Sneak Preview Of Vernor Vinge's Next Book
orac2 writes "The current issue of IEEE Spectrum Magazine is running a special report titled Sensor Nation, about the technology and social issues involved with the rising tide of ubiquitous surveillance and analysis. One of the articles is a short story by Vernor Vinge about what kind of future we could end up living in, titled Synthetic Serendipity. The story is actually adapted from the book Vinge is currently working on, called Rainbows End (and for the grammar nazis, that's right, there's no apostrophe at the end of 'Rainbows.') ObPlug: I'll be talking at The 5th HOPE in New York on Saturday at 4pm in Area B, and I'll bring along a few issues for any interested slashdotters."
shameless karma whoring
Vinge is the author of two Hugo award winning novels: A Deepness in the Sky and A Fire Upon the Deep, as well as numerous short stories including True Names, which envisioned an avatar-based Internet in 1981, years before Gibson's cyberspace or more appropriately, Stephenson's Street of Snowcrash.
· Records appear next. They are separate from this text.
(** * filerefollow/morewikimedia.py: re-resolution and recovery of
      WikiMedia Commons pages saved under a binary file name

    A shallow embedding of [morewikimedia.py].  Python [str] values are
    lists of Unicode code points, [bytes] values are lists of bytes, the
    file system is a finite map from path strings to file contents
    together with a set of directory paths, and every function that
    touches the file system, the network or standard output is a
    computation in a state-and-exception monad whose state also keeps a
    chronological log of the operations performed.

    Outside the module, and taken as parameters: the HTML parser
    ([lxml.html.parse] followed by [doc.iter()]), [unquote],
    [str.lower] and the server.  [os.path] is the POSIX one.  Left out
    of the file system: parent directories, permissions and links; a
    path is the string the program passes, and two strings name two
    entries. *)

From Stdlib Require Import ZArith String Ascii.
From Stdlib Require Strings.Byte.
From stdpp Require Import base option list gmap.

Local Open Scope Z_scope.

(** ** Python values *)

(** A [str] is a sequence of code points; slicing and [startswith]
    count code points, not encoded bytes. *)
Abbreviation pystr := (list N).
Abbreviation bytes := (list Byte.byte).

(** An ASCII literal as a [str]. *)
Definition str (s : string) : pystr :=
  N_of_ascii <$> list_ascii_of_string s.

#[global] Instance byte_eq_dec : EqDecision Byte.byte.
Proof.
  intros x y. destruct (Byte.eqb x y) eqn:E.
  - left. by apply Byte.byte_dec_bl.
  - right. intros ->. by rewrite Byte.byte_dec_lb in E.
Defined.

(** [x.startswith(p)], for [str] and [bytes] alike. *)
Definition startswith {A} `{EqDecision A} (x p : list A) : bool :=
  bool_decide (p `prefix_of` x).

(** [x.rfind(c)] for a one-character needle: the highest index at which
    [c] occurs, or [-1]. *)
Fixpoint rfind (x : pystr) (c : N) : Z :=
  match x with
  | [] => -1
  | a :: x' =>
      let r := rfind x' c in
      if 0 <=? r then r + 1
      else if decide (a = c) then 0 else -1
  end.

(** [x[i:]] for [0 <= i]. *)
Definition slice_from {A} (i : Z) (x : list A) : list A :=
  drop (Z.to_nat i) x.

(** [x[:i]] for [0 <= i]. *)
Definition slice_to {A} (i : Z) (x : list A) : list A :=
  take (Z.to_nat i) x.

(** Truth value of an optional [str]: [None] and the empty string are
    false. *)
Definition truthy (o : option pystr) : bool :=
  match o with
  | Some (_ :: _) => true
  | _ => false
  end.

(** [bytes.upper()]: ASCII lower-case letters are mapped to upper case,
    every other byte is kept. *)
Definition byte_upper (b : Byte.byte) : Byte.byte :=
  let n := Byte.to_N b in
  if ((97 <=? n) && (n <=? 122))%N
  then default b (Byte.of_N (n - 32))
  else b.

Definition bytes_upper (x : bytes) : bytes := byte_upper <$> x.

(** ** os.path (POSIX flavour) *)

Definition sep : N := 47.     (* slash *)
Definition extsep : N := 46.  (* dot *)

(** [os.path.join(a, b)]. *)
Definition path_join (a b : pystr) : pystr :=
  if startswith b [sep] then b
  else if bool_decide (a = []) || bool_decide (last a = Some sep) then a ++ b
  else a ++ sep :: b.

(** Second component of [os.path.split(p)]: everything after the last
    slash. *)
Definition path_basename (p : pystr) : pystr :=
  slice_from (rfind p sep + 1) p.

(** [os.path.splitext(p)]: the extension starts at the last dot of the
    last path component, unless that component has only dots before
    it. *)
Definition splitext (p : pystr) : pystr * pystr :=
  let sepIndex := rfind p sep in
  let dotIndex := rfind p extsep in
  if sepIndex <? dotIndex then
    if forallb (fun c => bool_decide (c = extsep))
         (slice_from (sepIndex + 1) (slice_to dotIndex p))
    then (p, [])
    else (slice_to dotIndex p, slice_from dotIndex p)
  else (p, []).

(** ** Module constants *)

Definition pseudo_colon : pystr := [720%N].  (* U+02D0, not a real colon *)
Definition pseudo_protocol : pystr := str "File" ++ pseudo_colon.

Definition UA : pystr :=
  str "User-Agent: FileReFollow/0.2" ++
  str " (https://github.com/Poikilos/filerefollow) filerefollow/0.2".

Definition headers : list (pystr * pystr) := [(str "User-Agent", UA)].

(** ** Filename codec *)

(** [new = pseudo_protocol + sub], the marking done by [undo]. *)
Definition mark (sub : pystr) : pystr := pseudo_protocol ++ sub.

(** The name computed by [redownload_all] for a directory entry:
    [sub[5:]] under the full marker, [sub[1:]] under the one-character
    marker, nothing for an entry with neither prefix. *)
Definition unmark (sub : pystr) : option pystr :=
  if startswith sub pseudo_protocol then Some (slice_from 5 sub)
  else if startswith sub pseudo_colon then Some (slice_from 1 sub)
  else None.
Lemma keywords_of_plain query :
  extract_keywords query <> [] \/ plain (lower query) = true ->
  forallb plain (keywords_of query) = true.
Proof.
  intros H. unfold keywords_of.
  destruct (extract_keywords query) as [|k ks] eqn:E.
  - destruct H as [H|H]; [congruence|]. cbn [forallb]. now rewrite H.
  - rewrite <- E. apply forallb_forall. intros w Hw.
    pose proof (extract_keywords_plain query) as P.
    rewrite forallb_forall in P. specialize (P w Hw).
    apply andb_true_iff in P. now destruct P.
Qed.

(** X10. In keyword mode the search raises no [re.error] when the query
    holds at least one keyword (a word of ASCII letters that is kept), or
    when it holds no regex metacharacter at all: once the time window is
    computed the search returns a list. *)
Theorem keyword_search_total e query max_results days tags cutoff_date :
  extract_keywords query <> [] \/ plain (lower query) = true ->
  cutoff_of (now e) days = Done cutoff_date ->
  exists out,
    search_memory_files e query max_results days false tags = Done out.
Proof.
  intros Hq Hc.
  apply (@search_total e query max_results days false tags cutoff_date
           (ByKeywords (keywords_of query)) Hc).
  - reflexivity.
  - apply plain_keywords_score. now apply keywords_of_plain.
Qed.

Lemma keyword_search_total_witness :
  exists out,
    search_memory_files call_corpus (py "call f(") 5 None false None
    = Done out.
Proof.
  apply (@keyword_search_total call_corpus (py "call f(") 5 None None None).
  - left. vm_compute. discriminate.
  - reflexivity.
Defined.

Section Results.

Lemma sort_desc_In (A : Type) (key : A -> Q) (l : list A) x :
  In x (sort_desc key Qltb l) -> In x l.
Proof.
  intros H.
  apply (Permutation_in x (@sort_perm A Q key Qltb l)). exact H.
Qed.

Lemma sort_desc_length (A : Type) (key : A -> Q) (l : list A) :
  length (sort_desc key Qltb l) = length l.
Proof. apply Permutation_length, sort_perm. Qed.
(** * files2prompt: the traversal-and-emission pipeline

    A shallow embedding of [src/utils.ts], [src/printing.ts] and
    [src/walker.ts] (the modular variant with [WalkOptions]), of
    [parseSize] and of the loop of [main], and the properties the
    specification states about them.

    Conventions.
    - A JavaScript string is a Rocq [string]; one [ascii] stands for one
      UTF-16 code unit below 256.  The line terminators of that range are
      LF and CR.
    - Module-level and shared mutable objects ([globalIndex], the
      [gitignoreRules] array, [options.counter], the writer's sink, the
      diagnostic stream) are fields of one explicit [state] threaded
      through every call.
    - The file system is an in-memory tree; each file carries the answers
      the three accesses of the walker get ([openSync]/[readSync],
      [statSync], [readFileSync]), so that races between enumeration and
      access are representable. *)

From Stdlib Require Import Strings.Ascii Strings.String NArith Strings.Byte Decimal DecimalFacts DecimalNat DecimalString Sorting.Sorted.
From stdpp Require Import base list strings gmap.

(** ** Strings as the JavaScript string methods see them *)

Module Str.

Definition chr (n : nat) : ascii := ascii_of_nat n.

Definition LF : ascii := chr 10.
Definition CR : ascii := chr 13.
Definition dquote : ascii := chr 34.
Definition backtick : ascii := chr 96.

Definition single (c : ascii) : string := String c EmptyString.

Definition nl : string := single LF.

(** [s.startsWith(p)] *)
Fixpoint startsWith (p s : string) : bool :=
  match p with
  | EmptyString => true
  | String a p' =>
      match s with
      | EmptyString => false
      | String b s' => Ascii.eqb a b && startsWith p' s'
      end
  end.

(** [s.includes(p)] *)
Fixpoint includes (p s : string) : bool :=
  startsWith p s ||
  match s with
  | EmptyString => false
  | String _ s' => includes p s'
  end.

Fixpoint rev_onto (s acc : string) : string :=
  match s with
  | EmptyString => acc
  | String c s' => rev_onto s' (String c acc)
  end.

Definition rev (s : string) : string := rev_onto s EmptyString.
(** * Loop closing engine of stereo_slam: a shallow embedding of
      [src/loop_closing.cpp] and the properties of its queue, of the
      neighbourhood search and of the hash candidate search. *)

From stdpp Require Import gmap list sorting numbers.
From Stdlib Require Import QArith Qcanon SpecFloat.

Local Open Scope Z_scope.

(** ** Data that comes from OpenCV *)

(** [cv::DMatch]: indices into the query and the train descriptor sets
    (both are C++ [int]s). *)
Record DMatch := mkDMatch { queryIdx : Z; trainIdx : Z }.

(** ** The collaborators of the engine

    Everything the translation unit calls but does not define: OpenCV, tf,
    the hash library, [Tools] and the constants of the absent headers.
    [float] values (hash components, matching scores) are taken as exact
    rationals. *)
Class Vision := {
  Transform : Type;                 (* tf::Transform *)
  Mat : Type;                       (* cv::Mat holding a pose or the camera matrix *)
  KeyPoint : Type;                  (* cv::KeyPoint *)
  Point2f : Type;                   (* cv::Point2f *)
  Point3f : Type;                   (* cv::Point3f *)
  Descriptor : Type;                (* one row of a descriptor cv::Mat *)
  HashEngine : Type;                (* the state of the hash object hash_ *)
  pt : KeyPoint → Point2f;                           (* KeyPoint::pt *)
  transform_point : Transform → Point3f → Point3f;   (* tf::Transform * tf::Vector3 *)
  transformToMat : Transform → Mat;                  (* Tools::transformToMat *)
  matToTransform : Mat → Transform;                  (* Tools::matToTransform *)
  ratioMatching : list Descriptor → list Descriptor → Qc → list DMatch;
  isInitialized : HashEngine → bool;
  init : HashEngine → list Descriptor → HashEngine;
  getHash : HashEngine → list Descriptor → list Qc;
  hash_match : HashEngine → list Qc → list Qc → Qc;
  sortByMatching : Z * Qc → Z * Qc → bool;           (* Tools::sortByMatching *)
  solvePnPRansac : list Point3f → list Point2f → Mat → Z → list Z;
  LC_NEIGHBORS : nat;
  MAX_INLIERS : Z;
  (* what the default constructor Cluster::Cluster() leaves in the scalar fields *)
  default_id : Z;
  default_frame_id : Z;
  default_pose : Transform
}.

(** [v[i]] for a [std::vector] and a signed index: outside [0 .. size-1]
    the read is undefined, which is [None] here. *)
Definition at_ {A} (v : list A) (i : Z) : option A :=
  if decide (0 ≤ i) then v !! Z.to_nat i else None.

(** C [round] on a non-negative quotient [p / q], [q > 0]: the nearest
    integer, halves away from zero. *)
Definition round_div (p q : Z) : Z := (2 * p + q) `div` (2 * q).

(** ** The arithmetic of line 129

    [round(100.0 * (float) matches / (float) min(size_c, size_n))],
    assigned to an [int]: the two counts are rounded to binary32, the
    product and the quotient are binary64 operations, [round] takes the
    quotient to the nearest integer with halves away from zero, and the
    conversion to a 32-bit [int] is undefined ([None]) for a value that is
    not a number, infinite or outside the range of [int]. *)

(** [(float) n]. *)
Definition to_float (n : Z) : spec_float := binary_normalize 24 128 n 0 false.

(** The [double] constant [100.0]. *)
Definition hundred : spec_float := binary_normalize 53 1024 100 0 false.

(** [int v = round(x)] for a [double] [x]. *)
Definition round_to_int (x : spec_float) : option Z :=
  match x with
  | S754_zero _ => Some 0
  | S754_finite sign m e =>
    let a := if decide (0 ≤ e) then Z.pos m * 2 ^ e
             else (Z.pos m + 2 ^ (- e - 1)) `div` 2 ^ (- e) in
    let v := if sign then - a else a in
    if decide (- 2 ^ 31 ≤ v < 2 ^ 31) then Some v else None
  | _ => None
  end.

Definition m_percentage_float (matches d : Z) : option Z :=
  round_to_int (SFdiv 53 1024 (SFmul 53 1024 hundred (to_float matches)) (to_float d)).

(** Counts that a [float] holds exactly. For them both casts and the
    product are exact and the binary64 quotient lies closer to the exact
    quotient [100 * matches / d] than any half-integer that the exact
    quotient is not (the two differ by at least [1 / (2 * d)], the
    rounding error is below [100 * matches / 2^53]), so that [round]
    returns [round_div (100 * matches) d], a value below [2^31]. *)
Definition float_exact (matches d : Z) : Prop :=
  matches < 16777216 ∧ d < 16777216.

(** Modelled from the spec: the comparator [Tools::sortByMatching] of
    tools.h, which is not part of the translation unit. The spec sorts
    "descending by score (ties broken by lower id)": [d1] goes before [d2]
    when its score is higher, or the scores are equal and its id lower. *)
Definition sortByMatching_spec (d1 d2 : Z * Qc) : bool :=
  bool_decide ((d2.2 < d1.2)%Qc ∨ (d1.2 = d2.2 ∧ d1.1 < d2.1)).

(** The order of a list sorted with [sortByMatching_spec]: what stands on
    the left has a higher score, or the same score and an id that is not
    higher. *)
Definition best_first (a b : Z * Qc) : Prop :=
  (b.2 < a.2)%Qc ∨ (a.2 = b.2 ∧ a.1 ≤ b.1).

Section Model.
Context {V : Vision}.

(** ** Clusters, the working directory and the engine state *)

Record Cluster := mkCluster {
  id_ : Z;
  frame_id_ : Z;
  pose_ : Transform;
  kp_ : list KeyPoint;
  orb_ : list Descriptor;
  sift_ : list Descriptor;
  points_ : list Point3f
}.

(** [Cluster cluster;]: the scalar fields are what the constructor of the
    absent cluster.h leaves there, the containers are empty. *)
Definition Cluster_default : Cluster :=
  mkCluster default_id default_frame_id default_pose [] [] [] [].

(** One [<id>.yml] file of the execution directory. A key without an entry
    is a file that does not exist; [Unopenable] is a file that exists and
    that [cv::FileStorage::open] cannot open. *)
Inductive YmlFile :=
| Unopenable
| Yml (frame_id : Z) (pose : Mat) (kp : list KeyPoint)
      (desc : list Descriptor) (threed : list Point3f).

(** The part of [Graph] the engine reaches through [graph_]. *)
Record Graph := mkGraph {
  camera_matrix_ : Mat;
  edges_ : list (Z * Z * Transform * Z)
}.

Record LoopClosing := mkLoopClosing {
  cluster_queue_ : list Cluster;
  c_cluster_ : Cluster;
  hash_ : HashEngine;
  hash_table_ : list (Z * list Qc);
  lc_found_ : list (Z * Z);
  execution_dir_ : gmap Z YmlFile;
  graph_ : Graph
}.

(** ** The queue *)

Definition addClusterToQueue (cluster : Cluster) (s : LoopClosing) : LoopClosing :=
  mkLoopClosing (cluster_queue_ s ++ [cluster]) (c_cluster_ s) (hash_ s)
    (hash_table_ s) (lc_found_ s) (execution_dir_ s) (graph_ s).

Definition checkNewClusterInQueue (s : LoopClosing) : bool :=
  bool_decide (cluster_queue_ s ≠ []).
(** * Cross-platform market matching: normalizer, scorers, engine, metrics

    A shallow embedding of [agents/identify_products.py]
    ([ProductIdentifierFlow]) and of
    [agents/rearrange_data.py] ([DataArrangerFlow.calculate_advanced_metrics]).

    Conventions of the embedding.
    - Python [str] values are ASCII texts: [string] at the interfaces, the
      list of their characters ([chars]) inside the text functions.  A byte
      above 127 is neither a word character nor white space here.
    - Python floats are exact rationals ([Q]); [==] on floats is [Qeq].
    - A Python [dict] is an association list kept in insertion order,
      assignment to an existing key replaces the value in place.
    - Code that can raise returns a [Result]; the external language model is
      an oracle that threads an abstract [World]. *)

From Stdlib Require Import List String Ascii Bool Arith ZArith QArith Qround.
From Stdlib Require Import Lia Lqa Permutation.
From Stdlib Require DecimalString.
Import ListNotations.

Set Implicit Arguments.
Close Scope Q_scope.
Open Scope nat_scope.

(* ================================================================== *)
(** ** Python runtime fragments *)
(* ================================================================== *)

Module Py.

Definition chars := list ascii.

Definition of_str (s : string) : chars := list_ascii_of_string s.
Definition to_str (l : chars) : string := string_of_list_ascii l.

Definition code (c : ascii) : nat := nat_of_ascii c.

Definition in_range (lo hi : nat) (c : ascii) : bool :=
  (lo <=? code c) && (code c <=? hi).

(** [str.isspace] on ASCII: TAB..CR, FS..US and the blank. *)
Definition isspace (c : ascii) : bool :=
  in_range 9 13 c || in_range 28 32 c.

Definition isupper (c : ascii) : bool := in_range 65 90 c.

Definition lower_char (c : ascii) : ascii :=
  if isupper c then ascii_of_nat (code c + 32) else c.

(** [s.lower()] *)
Definition lower (s : chars) : chars := map lower_char s.

Fixpoint lstrip (s : chars) : chars :=
  match s with
  | [] => []
  | c :: s' => if isspace c then lstrip s' else s
  end.

Definition rstrip (s : chars) : chars := rev (lstrip (rev s)).

(** [s.strip()] *)
Definition strip (s : chars) : chars := rstrip (lstrip s).

(** The maximal runs of characters that are not separators; [cur] is the
    run being read. *)
Fixpoint fields_from (sep : ascii -> bool) (cur : chars) (s : chars)
  : list chars :=
  match s with
  | [] => match cur with [] => [] | _ => [cur] end
  | c :: s' =>
      if sep c
      then match cur with
           | [] => fields_from sep [] s'
           | _ => cur :: fields_from sep [] s'
           end
      else fields_from sep (cur ++ [c]) s'
  end.

(** [s.split()]: the maximal runs of non-space characters. *)
Definition split (s : chars) : list chars := fields_from isspace [] s.

(** [sep.join(ws)] *)
Fixpoint join (sep : chars) (ws : list chars) : chars :=
  match ws with
  | [] => []
  | [w] => w
  | w :: ws' => w ++ sep ++ join sep ws'
  end.

Definition chars_eq_dec : forall x y : chars, {x = y} + {x <> y} :=
  list_eq_dec ascii_dec.

Definition chars_eqb (x y : chars) : bool :=
  if chars_eq_dec x y then true else false.

(** *** Floats as rationals *)

(** Round half to even of a rational to an integer. *)
Definition round_half_even (q : Q) : Z :=
  let f := Qfloor q in
  let r := Qminus q (inject_Z f) in
  match Qcompare r (1 # 2) with
  | Lt => f
  | Gt => (f + 1)%Z
  | Eq => if Z.even f then f else (f + 1)%Z
  end.

(** [round(q, ndigits)] *)
Definition round (q : Q) (ndigits : nat) : Q :=
  let p := Z.pow 10 (Z.of_nat ndigits) in
  Qmake (round_half_even (Qmult q (inject_Z p))) (Z.to_pos p).

Definition Qltb (x y : Q) : bool :=
  match Qcompare x y with Lt => true | _ => false end.

Definition Qmin (x y : Q) : Q := if Qltb y x then y else x.
Definition Qmax (x y : Q) : Q := if Qltb x y then y else x.

(** [min(l)], [max(l)] and [sum(l)] of a non-empty list (first extremal
    element wins, as in Python). *)
Definition min_list (x : Q) (l : list Q) : Q := fold_left Qmin l x.
Definition max_list (x : Q) (l : list Q) : Q := fold_left Qmax l x.
Definition sum (l : list Q) : Q := fold_left Qplus l 0%Q.

(** *** Ordered dictionaries *)

Definition dict (V : Type) := list (string * V).

Fixpoint get {V} (d : dict V) (k : string) : option V :=
  match d with
  | [] => None
  | (k', v) :: d' => if String.eqb k' k then Some v else get d' k
  end.

(** [d[k] = v] *)
Fixpoint set {V} (d : dict V) (k : string) (v : V) : dict V :=
  match d with
  | [] => [(k, v)]
  | (k', v') :: d' =>
      if String.eqb k' k then (k', v) :: d' else (k', v') :: set d' k v
  end.

Definition keys {V} (d : dict V) : list string := map fst d.
Definition values {V} (d : dict V) : list V := map snd d.

(** *** Exceptions *)

Inductive exn : Type :=
| KeyError (key : string)
| ValueError
| TypeError
| ZeroDivisionError
| OtherError (what : string).

Inductive Result (A : Type) : Type :=
| Ok (a : A)
| Raise (e : exn).
Arguments Ok {A} a.
Arguments Raise {A} e.

(** JSON-like scalar values carried by listings and payloads. *)
Inductive value : Type :=
| VNone
| VBool (b : bool)
| VNum (q : Q)
| VStr (s : string).

End Py.

(* ================================================================== *)
(** ** The regular expressions used by the normalizer and the scorer *)
(* ================================================================== *)

Module re.
Import Py.

Definition isalnum (c : ascii) : bool :=
  in_range 48 57 c || in_range 65 90 c || in_range 97 122 c.

(** The class [\w]. *)
Definition isword (c : ascii) : bool := isalnum c || (code c =? 95).

(** The class [[\w\s\-\?\!]]. *)
Definition kept (c : ascii) : bool :=
  isword c || isspace c || (code c =? 45) || (code c =? 63) || (code c =? 33).

(** [re.sub(r'[^\w\s\-\?\!]', ' ', s)] *)
Definition sub_special (s : chars) : chars :=
  map (fun c => if kept c then c else " "%char) s.

(** [\b] between two neighbours ([None] is an end of the text). *)
Definition opt_word (c : option ascii) : bool :=
  match c with Some c => isword c | None => false end.

Definition boundary (before after : option ascii) : bool :=
  xorb (opt_word before) (opt_word after).

Fixpoint strip_prefix (p s : chars) : option chars :=
  match p, s with
  | [], _ => Some s
  | a :: p', b :: s' =>
      if Ascii.eqb a b then strip_prefix p' s' else None
  | _ :: _, [] => None
  end.

(** Does [\bold\b] match at the head of [s], [prev] being the character
    before it? *)
Definition match_here (old : chars) (prev : option ascii) (s : chars) : bool :=
  match strip_prefix old s with
  | Some rest =>
      boundary prev (hd_error s) && boundary (hd_error (rev old)) (hd_error rest)
  | None => false
  end.

(** Left-to-right scan of [re.sub(r'\b' + re.escape(old) + r'\b', new, s)]
    for a non-empty [old]; [skip] counts the characters of the current
    match still to be consumed. *)
Fixpoint sub_scan (old new : chars) (skip : nat) (prev : option ascii)
         (s : chars) : chars :=
  match s with
  | [] => []
  | c :: s' =>
      match skip with
      | S k => sub_scan old new k (Some c) s'
      | O =>
          if match_here old prev s
          then new ++ sub_scan old new (List.length old - 1) (Some c) s'
          else c :: sub_scan old new 0 (Some c) s'
      end
  end.

Definition sub_word (old new : chars) (s : chars) : chars :=
  sub_scan old new 0 None s.

(** The maximal runs of word characters of a text: the only places where
    [\bold\b] can match when [old] is made of word characters. *)
Definition word_runs (s : chars) : list chars :=
  fields_from (fun c => negb (isword c)) [] s.

(** The longest prefix made of word characters. *)
Fixpoint word_prefix (s : chars) : chars :=
  match s with
  | c :: s' => if isword c then c :: word_prefix s' else []
  | [] => []
  end.

(** The substitution read run by run: a run equal to [old] becomes [new],
    everything else is copied. *)
Definition replace_run (old new run : chars) : chars :=
  if chars_eqb run old then new else run.

Fixpoint sub_runs_from (old new : chars) (cur : chars) (s : chars) : chars :=
  match s with
  | [] => replace_run old new cur
  | c :: s' =>
      if isword c then sub_runs_from old new (cur ++ [c]) s'
      else replace_run old new cur ++ c :: sub_runs_from old new [] s'
  end.

(** The runs after a substitution, from the runs before it. *)
Definition replace_in_runs (old new : chars) (runs : list chars)
  : list chars :=
  flat_map (fun run => if chars_eqb run old then word_runs new else [run]) runs.

(** [re.search(r'\{.*\}', s, re.DOTALL)]: from the first opening brace to
    the last closing brace after it. *)
Fixpoint from_first_brace (s : chars) : option chars :=
  match s with
  | [] => None
  | c :: s' => if code c =? 123 then Some s else from_first_brace s'
  end.

Fixpoint upto_last_brace (s : chars) : option chars :=
  match s with
  | [] => None
  | c :: s' =>
      match upto_last_brace s' with
      | Some r => Some (c :: r)
      | None => if code c =? 125 then Some [c] else None
      end
  end.

Definition search_braces (s : chars) : option chars :=
  match from_first_brace s with
  | Some (c :: rest) =>
      match upto_last_brace rest with
      | Some r => Some (c :: r)
      | None => None
      end
  | _ => None
  end.

End re.

(* ================================================================== *)
(** ** [difflib.SequenceMatcher(None, a, b).ratio()] *)
(* ================================================================== *)

(** The standard library's matcher, with [isjunk = None] and the default
    [autojunk = True]: no junk set, and in a [b] of 200 characters or more
    a character occurring more than [len(b) // 100 + 1] times is "popular"
    and does not seed a match. *)
Module difflib.
Import Py.

Section SequenceMatcher.
Variables a b : chars.

Definition popular (c : ascii) : bool :=
  (200 <=? List.length b)
  && (List.length b / 100 + 1 <? count_occ ascii_dec b c).

Fixpoint indices_from (j0 : nat) (s : chars) (c : ascii) : list nat :=
  match s with
  | [] => []
  | x :: s' =>
      if Ascii.eqb x c
      then j0 :: indices_from (S j0) s' c
      else indices_from (S j0) s' c
  end.

(** [b2j.get(c, [])] after [__chain_b]. *)
Definition b2j (c : ascii) : list nat :=
  if popular c then [] else indices_from 0 b c.

Definition j2len := list (nat * nat).

Fixpoint j2len_get (d : j2len) (j : nat) : nat :=
  match d with
  | [] => 0
  | (j', k) :: d' => if j' =? j then k else j2len_get d' j
  end.

(** [j2len.get(j-1, 0)] *)
Definition before (d : j2len) (j : nat) : nat :=
  match j with
  | O => 0
  | S j' => j2len_get d j'
  end.

Definition match_triple := (nat * nat * nat)%type.

(** The loop [for j in b2j.get(a[i], nothing)] of one row [i]. *)
Fixpoint row (i blo bhi : nat) (old : j2len) (js : list nat)
         (new : j2len) (best : match_triple) : j2len * match_triple :=
  match js with
  | [] => (new, best)
  | j :: js' =>
      if j <? blo then row i blo bhi old js' new best
      else if bhi <=? j then (new, best)
      else
        let k := before old j + 1 in
        let '(_, _, bestsize) := best in
        row i blo bhi old js' ((j, k) :: new)
            (if bestsize <? k then (i + 1 - k, j + 1 - k, k) else best)
  end.

Definition at_a (i : nat) : option ascii := nth_error a i.
Definition at_b (j : nat) : option ascii := nth_error b j.

Definition same_at (i j : nat) : bool :=
  match at_a i, at_b j with
  | Some x, Some y => Ascii.eqb x y
  | _, _ => false
  end.

(** The loop [for i in range(alo, ahi)]. *)
Fixpoint rows (range : list nat) (blo bhi : nat) (old : j2len)
         (best : match_triple) : match_triple :=
  match range with
  | [] => best
  | i :: range' =>
      let js := match at_a i with Some c => b2j c | None => [] end in
      let '(new, best') := row i blo bhi old js [] best in
      rows range' blo bhi new best'
  end.

(** The two [while] loops that extend the seed over equal characters
    (no character is junk). *)
Fixpoint extend_left (fuel alo blo : nat) (best : match_triple)
  : match_triple :=
  let '(besti, bestj, bestsize) := best in
  match fuel with
  | O => best
  | S fuel' =>
      if (alo <? besti) && (blo <? bestj) && same_at (besti - 1) (bestj - 1)
      then extend_left fuel' alo blo (besti - 1, bestj - 1, bestsize + 1)
      else best
  end.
He's also a former computer science professor at San Diego State, and someone who both knows the details of the technology he writes about, including pervasive sensors, search tools, game design, and wearable computers, and has the writing chops to make you care about his characters.
I'm very much looking forward to the new novel.
And by the way for those interested in security issues in sensor networks, see the work by Adrian Perrig, he's got a book and a number of papers on the topic.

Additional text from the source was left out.